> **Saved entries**
/---

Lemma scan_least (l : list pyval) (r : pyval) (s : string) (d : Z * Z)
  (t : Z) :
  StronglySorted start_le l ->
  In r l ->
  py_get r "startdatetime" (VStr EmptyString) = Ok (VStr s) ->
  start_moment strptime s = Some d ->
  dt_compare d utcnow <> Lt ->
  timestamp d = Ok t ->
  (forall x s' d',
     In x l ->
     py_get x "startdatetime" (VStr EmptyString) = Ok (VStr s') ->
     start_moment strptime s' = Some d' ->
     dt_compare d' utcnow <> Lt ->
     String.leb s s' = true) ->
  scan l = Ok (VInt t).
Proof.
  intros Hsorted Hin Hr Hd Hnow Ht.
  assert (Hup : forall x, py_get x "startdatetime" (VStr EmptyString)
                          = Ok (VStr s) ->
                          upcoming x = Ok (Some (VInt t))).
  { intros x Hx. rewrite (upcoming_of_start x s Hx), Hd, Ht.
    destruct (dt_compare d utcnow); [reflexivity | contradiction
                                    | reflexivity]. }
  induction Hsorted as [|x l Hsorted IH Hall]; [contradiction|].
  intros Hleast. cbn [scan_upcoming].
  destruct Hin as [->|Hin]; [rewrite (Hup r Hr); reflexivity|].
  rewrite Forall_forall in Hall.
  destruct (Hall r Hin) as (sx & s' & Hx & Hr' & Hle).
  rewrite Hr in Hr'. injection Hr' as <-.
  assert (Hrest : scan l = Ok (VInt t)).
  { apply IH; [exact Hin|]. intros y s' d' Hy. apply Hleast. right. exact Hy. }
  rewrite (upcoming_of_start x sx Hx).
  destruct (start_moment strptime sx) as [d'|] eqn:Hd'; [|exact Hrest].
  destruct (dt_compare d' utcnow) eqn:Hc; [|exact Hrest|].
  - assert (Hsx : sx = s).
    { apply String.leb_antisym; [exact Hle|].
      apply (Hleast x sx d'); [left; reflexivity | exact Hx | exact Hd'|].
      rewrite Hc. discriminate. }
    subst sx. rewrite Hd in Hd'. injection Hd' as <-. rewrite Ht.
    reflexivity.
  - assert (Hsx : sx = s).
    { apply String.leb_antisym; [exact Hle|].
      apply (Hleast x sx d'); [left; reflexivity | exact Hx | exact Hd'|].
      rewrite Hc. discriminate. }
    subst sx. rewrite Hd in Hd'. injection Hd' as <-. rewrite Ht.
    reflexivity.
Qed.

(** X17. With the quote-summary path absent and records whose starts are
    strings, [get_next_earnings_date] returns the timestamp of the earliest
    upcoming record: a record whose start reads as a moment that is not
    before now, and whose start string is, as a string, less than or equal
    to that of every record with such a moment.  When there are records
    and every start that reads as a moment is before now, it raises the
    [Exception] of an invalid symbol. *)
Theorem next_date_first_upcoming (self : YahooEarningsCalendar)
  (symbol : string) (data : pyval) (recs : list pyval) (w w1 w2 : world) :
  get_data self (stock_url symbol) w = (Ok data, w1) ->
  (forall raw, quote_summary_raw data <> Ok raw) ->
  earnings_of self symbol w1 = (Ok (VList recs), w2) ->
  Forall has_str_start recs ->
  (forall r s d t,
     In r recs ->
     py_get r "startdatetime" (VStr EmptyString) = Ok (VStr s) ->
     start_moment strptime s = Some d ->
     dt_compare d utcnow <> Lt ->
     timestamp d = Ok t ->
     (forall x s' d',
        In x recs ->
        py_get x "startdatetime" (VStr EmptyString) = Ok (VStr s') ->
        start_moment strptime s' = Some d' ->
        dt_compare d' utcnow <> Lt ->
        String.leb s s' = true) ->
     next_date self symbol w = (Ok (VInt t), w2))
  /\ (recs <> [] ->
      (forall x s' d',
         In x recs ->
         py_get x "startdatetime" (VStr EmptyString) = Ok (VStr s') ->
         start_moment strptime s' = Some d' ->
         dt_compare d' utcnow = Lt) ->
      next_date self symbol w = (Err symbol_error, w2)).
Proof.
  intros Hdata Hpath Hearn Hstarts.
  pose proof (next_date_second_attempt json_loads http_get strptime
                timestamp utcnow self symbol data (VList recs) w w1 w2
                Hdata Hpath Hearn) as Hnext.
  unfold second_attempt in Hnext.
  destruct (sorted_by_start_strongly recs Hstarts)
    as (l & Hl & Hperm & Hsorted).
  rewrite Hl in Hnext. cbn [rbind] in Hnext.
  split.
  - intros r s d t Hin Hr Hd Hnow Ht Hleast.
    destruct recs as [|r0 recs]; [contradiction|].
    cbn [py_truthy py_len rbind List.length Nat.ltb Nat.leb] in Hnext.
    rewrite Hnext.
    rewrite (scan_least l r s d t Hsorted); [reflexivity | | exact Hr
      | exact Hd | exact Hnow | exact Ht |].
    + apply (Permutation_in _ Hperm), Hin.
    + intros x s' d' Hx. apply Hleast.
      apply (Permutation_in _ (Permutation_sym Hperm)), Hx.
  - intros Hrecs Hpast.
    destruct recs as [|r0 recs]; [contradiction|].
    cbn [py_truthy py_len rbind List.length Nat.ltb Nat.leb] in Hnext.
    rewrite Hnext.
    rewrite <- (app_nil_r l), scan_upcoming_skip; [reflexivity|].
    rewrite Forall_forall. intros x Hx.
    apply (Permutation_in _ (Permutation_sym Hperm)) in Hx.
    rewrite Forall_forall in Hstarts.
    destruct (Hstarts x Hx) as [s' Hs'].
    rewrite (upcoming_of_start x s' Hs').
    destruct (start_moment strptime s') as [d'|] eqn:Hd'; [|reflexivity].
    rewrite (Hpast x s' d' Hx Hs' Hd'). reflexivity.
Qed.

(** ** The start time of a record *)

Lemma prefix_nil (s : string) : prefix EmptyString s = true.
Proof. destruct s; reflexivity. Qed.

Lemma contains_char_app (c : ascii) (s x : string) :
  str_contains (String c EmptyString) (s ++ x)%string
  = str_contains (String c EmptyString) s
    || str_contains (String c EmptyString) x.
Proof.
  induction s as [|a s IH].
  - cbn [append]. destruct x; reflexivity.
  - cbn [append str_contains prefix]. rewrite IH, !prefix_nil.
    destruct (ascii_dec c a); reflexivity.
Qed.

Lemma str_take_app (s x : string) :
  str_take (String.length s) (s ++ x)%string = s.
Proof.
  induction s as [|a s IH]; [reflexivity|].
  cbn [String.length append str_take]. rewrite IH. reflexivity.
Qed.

\---
/---

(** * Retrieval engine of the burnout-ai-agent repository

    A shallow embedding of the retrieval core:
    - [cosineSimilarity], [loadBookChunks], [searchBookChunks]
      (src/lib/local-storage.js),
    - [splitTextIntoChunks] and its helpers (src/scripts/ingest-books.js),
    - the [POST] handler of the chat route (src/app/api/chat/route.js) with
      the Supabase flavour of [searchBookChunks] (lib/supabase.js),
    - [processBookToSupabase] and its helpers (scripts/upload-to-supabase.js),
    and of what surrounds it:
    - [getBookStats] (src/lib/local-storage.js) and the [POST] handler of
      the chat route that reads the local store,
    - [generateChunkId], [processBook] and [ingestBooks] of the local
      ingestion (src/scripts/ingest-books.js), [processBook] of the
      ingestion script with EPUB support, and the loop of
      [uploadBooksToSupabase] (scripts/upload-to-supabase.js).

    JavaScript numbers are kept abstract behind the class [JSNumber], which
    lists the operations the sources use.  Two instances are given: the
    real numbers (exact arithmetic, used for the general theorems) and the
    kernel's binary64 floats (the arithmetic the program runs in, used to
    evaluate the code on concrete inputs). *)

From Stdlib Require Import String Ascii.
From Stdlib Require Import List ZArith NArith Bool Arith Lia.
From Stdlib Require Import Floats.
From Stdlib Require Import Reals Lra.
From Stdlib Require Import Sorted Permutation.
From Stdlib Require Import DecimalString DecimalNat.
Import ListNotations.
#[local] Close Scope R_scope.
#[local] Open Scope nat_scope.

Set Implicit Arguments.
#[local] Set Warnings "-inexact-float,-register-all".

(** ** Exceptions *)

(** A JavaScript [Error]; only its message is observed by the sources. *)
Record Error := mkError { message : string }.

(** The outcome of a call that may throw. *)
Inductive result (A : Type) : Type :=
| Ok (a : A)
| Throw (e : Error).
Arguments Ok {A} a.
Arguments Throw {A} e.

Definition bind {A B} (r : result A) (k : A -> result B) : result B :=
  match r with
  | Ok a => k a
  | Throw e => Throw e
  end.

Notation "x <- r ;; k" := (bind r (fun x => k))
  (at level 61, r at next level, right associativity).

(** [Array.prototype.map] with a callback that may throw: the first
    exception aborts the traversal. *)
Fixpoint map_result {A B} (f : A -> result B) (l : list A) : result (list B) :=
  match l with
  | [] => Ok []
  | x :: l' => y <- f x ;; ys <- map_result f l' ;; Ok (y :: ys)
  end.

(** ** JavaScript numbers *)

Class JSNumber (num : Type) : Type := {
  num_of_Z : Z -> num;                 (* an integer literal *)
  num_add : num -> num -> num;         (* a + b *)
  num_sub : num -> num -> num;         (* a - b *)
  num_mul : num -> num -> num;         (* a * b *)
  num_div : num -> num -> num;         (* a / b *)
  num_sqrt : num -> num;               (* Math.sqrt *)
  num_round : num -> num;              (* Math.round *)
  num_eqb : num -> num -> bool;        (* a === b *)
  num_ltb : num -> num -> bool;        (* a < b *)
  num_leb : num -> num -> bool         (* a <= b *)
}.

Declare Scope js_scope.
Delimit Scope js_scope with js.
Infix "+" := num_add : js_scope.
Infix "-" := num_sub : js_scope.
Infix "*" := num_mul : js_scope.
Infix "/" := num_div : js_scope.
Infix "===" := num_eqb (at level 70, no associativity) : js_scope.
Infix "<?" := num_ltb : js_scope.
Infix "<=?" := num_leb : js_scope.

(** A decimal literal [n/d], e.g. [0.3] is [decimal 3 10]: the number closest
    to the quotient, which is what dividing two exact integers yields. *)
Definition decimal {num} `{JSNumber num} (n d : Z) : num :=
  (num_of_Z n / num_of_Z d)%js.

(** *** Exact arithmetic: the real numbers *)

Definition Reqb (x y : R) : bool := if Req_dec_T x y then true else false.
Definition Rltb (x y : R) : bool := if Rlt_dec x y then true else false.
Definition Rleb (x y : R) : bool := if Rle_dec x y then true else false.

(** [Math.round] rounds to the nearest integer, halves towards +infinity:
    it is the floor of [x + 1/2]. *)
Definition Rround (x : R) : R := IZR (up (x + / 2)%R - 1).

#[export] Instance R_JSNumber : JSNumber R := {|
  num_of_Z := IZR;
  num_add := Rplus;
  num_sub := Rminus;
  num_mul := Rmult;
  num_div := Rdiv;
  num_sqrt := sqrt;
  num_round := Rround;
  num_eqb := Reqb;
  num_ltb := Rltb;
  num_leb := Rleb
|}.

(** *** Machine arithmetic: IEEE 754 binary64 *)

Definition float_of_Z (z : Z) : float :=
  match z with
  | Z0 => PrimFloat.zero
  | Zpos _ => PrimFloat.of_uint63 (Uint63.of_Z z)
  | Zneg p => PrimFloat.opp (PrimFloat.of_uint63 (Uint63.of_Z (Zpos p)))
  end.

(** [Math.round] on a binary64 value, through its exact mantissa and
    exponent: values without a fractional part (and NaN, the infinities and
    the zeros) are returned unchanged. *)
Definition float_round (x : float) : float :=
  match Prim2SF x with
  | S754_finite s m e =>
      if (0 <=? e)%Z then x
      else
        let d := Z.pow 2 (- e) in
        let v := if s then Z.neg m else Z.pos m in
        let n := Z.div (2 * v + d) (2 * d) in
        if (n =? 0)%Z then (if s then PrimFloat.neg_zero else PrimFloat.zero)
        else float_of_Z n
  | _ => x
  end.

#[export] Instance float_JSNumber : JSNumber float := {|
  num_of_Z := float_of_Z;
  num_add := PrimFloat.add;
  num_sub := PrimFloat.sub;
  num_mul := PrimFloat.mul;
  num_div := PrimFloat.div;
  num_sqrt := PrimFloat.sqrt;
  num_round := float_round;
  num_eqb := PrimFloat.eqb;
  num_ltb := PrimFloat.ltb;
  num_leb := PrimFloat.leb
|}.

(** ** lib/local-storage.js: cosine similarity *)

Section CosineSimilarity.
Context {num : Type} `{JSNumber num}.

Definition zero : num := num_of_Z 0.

\---
/---

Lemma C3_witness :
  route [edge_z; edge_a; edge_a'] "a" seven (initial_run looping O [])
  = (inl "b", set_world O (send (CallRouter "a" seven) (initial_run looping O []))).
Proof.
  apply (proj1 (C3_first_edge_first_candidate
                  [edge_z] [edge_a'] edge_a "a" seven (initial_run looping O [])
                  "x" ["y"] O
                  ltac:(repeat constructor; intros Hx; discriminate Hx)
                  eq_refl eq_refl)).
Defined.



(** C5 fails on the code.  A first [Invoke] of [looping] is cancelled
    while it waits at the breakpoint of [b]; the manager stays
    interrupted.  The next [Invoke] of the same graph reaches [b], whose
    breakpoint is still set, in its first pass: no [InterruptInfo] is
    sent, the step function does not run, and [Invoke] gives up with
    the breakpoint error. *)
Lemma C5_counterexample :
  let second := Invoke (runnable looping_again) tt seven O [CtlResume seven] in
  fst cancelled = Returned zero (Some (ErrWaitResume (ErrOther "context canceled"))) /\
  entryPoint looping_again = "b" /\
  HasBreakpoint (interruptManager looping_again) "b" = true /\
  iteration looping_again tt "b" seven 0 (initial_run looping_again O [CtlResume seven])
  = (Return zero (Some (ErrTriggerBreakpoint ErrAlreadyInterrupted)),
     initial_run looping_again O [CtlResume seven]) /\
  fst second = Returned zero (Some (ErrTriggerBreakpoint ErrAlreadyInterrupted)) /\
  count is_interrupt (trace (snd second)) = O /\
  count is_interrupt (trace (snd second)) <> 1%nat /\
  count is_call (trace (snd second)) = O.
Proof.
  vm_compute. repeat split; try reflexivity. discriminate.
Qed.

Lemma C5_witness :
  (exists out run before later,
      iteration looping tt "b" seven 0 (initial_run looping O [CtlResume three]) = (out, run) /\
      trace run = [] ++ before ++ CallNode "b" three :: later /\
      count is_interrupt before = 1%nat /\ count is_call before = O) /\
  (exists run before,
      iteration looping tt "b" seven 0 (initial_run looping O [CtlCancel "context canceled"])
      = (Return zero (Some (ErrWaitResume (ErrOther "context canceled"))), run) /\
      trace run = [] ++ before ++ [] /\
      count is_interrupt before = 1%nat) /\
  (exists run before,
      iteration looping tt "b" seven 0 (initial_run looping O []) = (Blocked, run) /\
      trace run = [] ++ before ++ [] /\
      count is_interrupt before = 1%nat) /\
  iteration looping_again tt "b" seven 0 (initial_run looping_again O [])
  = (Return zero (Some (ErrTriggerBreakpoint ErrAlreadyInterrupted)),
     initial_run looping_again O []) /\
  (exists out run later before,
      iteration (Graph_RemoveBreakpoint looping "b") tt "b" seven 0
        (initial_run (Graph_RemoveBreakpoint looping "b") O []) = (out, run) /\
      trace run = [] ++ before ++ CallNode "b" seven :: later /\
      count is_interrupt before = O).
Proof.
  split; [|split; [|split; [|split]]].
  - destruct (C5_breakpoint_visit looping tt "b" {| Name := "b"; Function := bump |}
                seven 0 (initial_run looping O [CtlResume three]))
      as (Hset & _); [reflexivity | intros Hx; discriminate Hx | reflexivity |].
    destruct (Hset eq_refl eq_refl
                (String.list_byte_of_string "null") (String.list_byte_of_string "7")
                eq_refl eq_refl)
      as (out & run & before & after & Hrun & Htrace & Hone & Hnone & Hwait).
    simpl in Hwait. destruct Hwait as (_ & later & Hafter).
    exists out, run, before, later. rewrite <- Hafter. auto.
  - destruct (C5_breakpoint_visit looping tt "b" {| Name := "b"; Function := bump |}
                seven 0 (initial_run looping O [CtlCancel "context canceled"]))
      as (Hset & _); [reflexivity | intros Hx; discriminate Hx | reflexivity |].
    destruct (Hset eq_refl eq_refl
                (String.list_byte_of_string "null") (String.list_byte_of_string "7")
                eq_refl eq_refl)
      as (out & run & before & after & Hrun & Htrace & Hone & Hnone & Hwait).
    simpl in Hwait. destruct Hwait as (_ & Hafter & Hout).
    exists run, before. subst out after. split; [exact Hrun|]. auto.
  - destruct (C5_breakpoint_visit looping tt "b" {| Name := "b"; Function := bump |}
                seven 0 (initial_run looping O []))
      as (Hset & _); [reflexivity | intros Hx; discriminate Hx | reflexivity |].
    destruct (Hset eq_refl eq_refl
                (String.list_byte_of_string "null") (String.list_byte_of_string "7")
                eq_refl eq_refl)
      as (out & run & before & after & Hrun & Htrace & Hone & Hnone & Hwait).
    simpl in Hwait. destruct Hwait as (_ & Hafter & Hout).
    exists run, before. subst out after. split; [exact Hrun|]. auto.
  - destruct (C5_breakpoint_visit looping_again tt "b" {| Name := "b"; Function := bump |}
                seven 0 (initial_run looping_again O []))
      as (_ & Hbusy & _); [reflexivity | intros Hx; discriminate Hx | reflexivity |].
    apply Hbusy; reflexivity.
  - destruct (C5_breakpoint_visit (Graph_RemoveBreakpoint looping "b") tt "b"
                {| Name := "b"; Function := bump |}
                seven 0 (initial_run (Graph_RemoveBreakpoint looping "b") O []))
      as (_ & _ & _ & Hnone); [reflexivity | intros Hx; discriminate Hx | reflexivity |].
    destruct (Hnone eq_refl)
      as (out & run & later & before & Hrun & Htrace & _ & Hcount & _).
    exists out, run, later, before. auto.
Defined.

\---

All lines above from the one holding "Lemma scan_least (l" to the one holding "assert (Hup : forall", inclusive, are to be copied exactly; no other line is wanted.

Lemma scan_least (l : list pyval) (r : pyval) (s : string) (d : Z * Z)
  (t : Z) :
  StronglySorted start_le l ->
  In r l ->
  py_get r "startdatetime" (VStr EmptyString) = Ok (VStr s) ->
  start_moment strptime s = Some d ->
  dt_compare d utcnow <> Lt ->
  timestamp d = Ok t ->
  (forall x s' d',
     In x l ->
     py_get x "startdatetime" (VStr EmptyString) = Ok (VStr s') ->
     start_moment strptime s' = Some d' ->
     dt_compare d' utcnow <> Lt ->
     String.leb s s' = true) ->
  scan l = Ok (VInt t).
Proof.
  intros Hsorted Hin Hr Hd Hnow Ht.
  assert (Hup : forall x, py_get x "startdatetime" (VStr EmptyString)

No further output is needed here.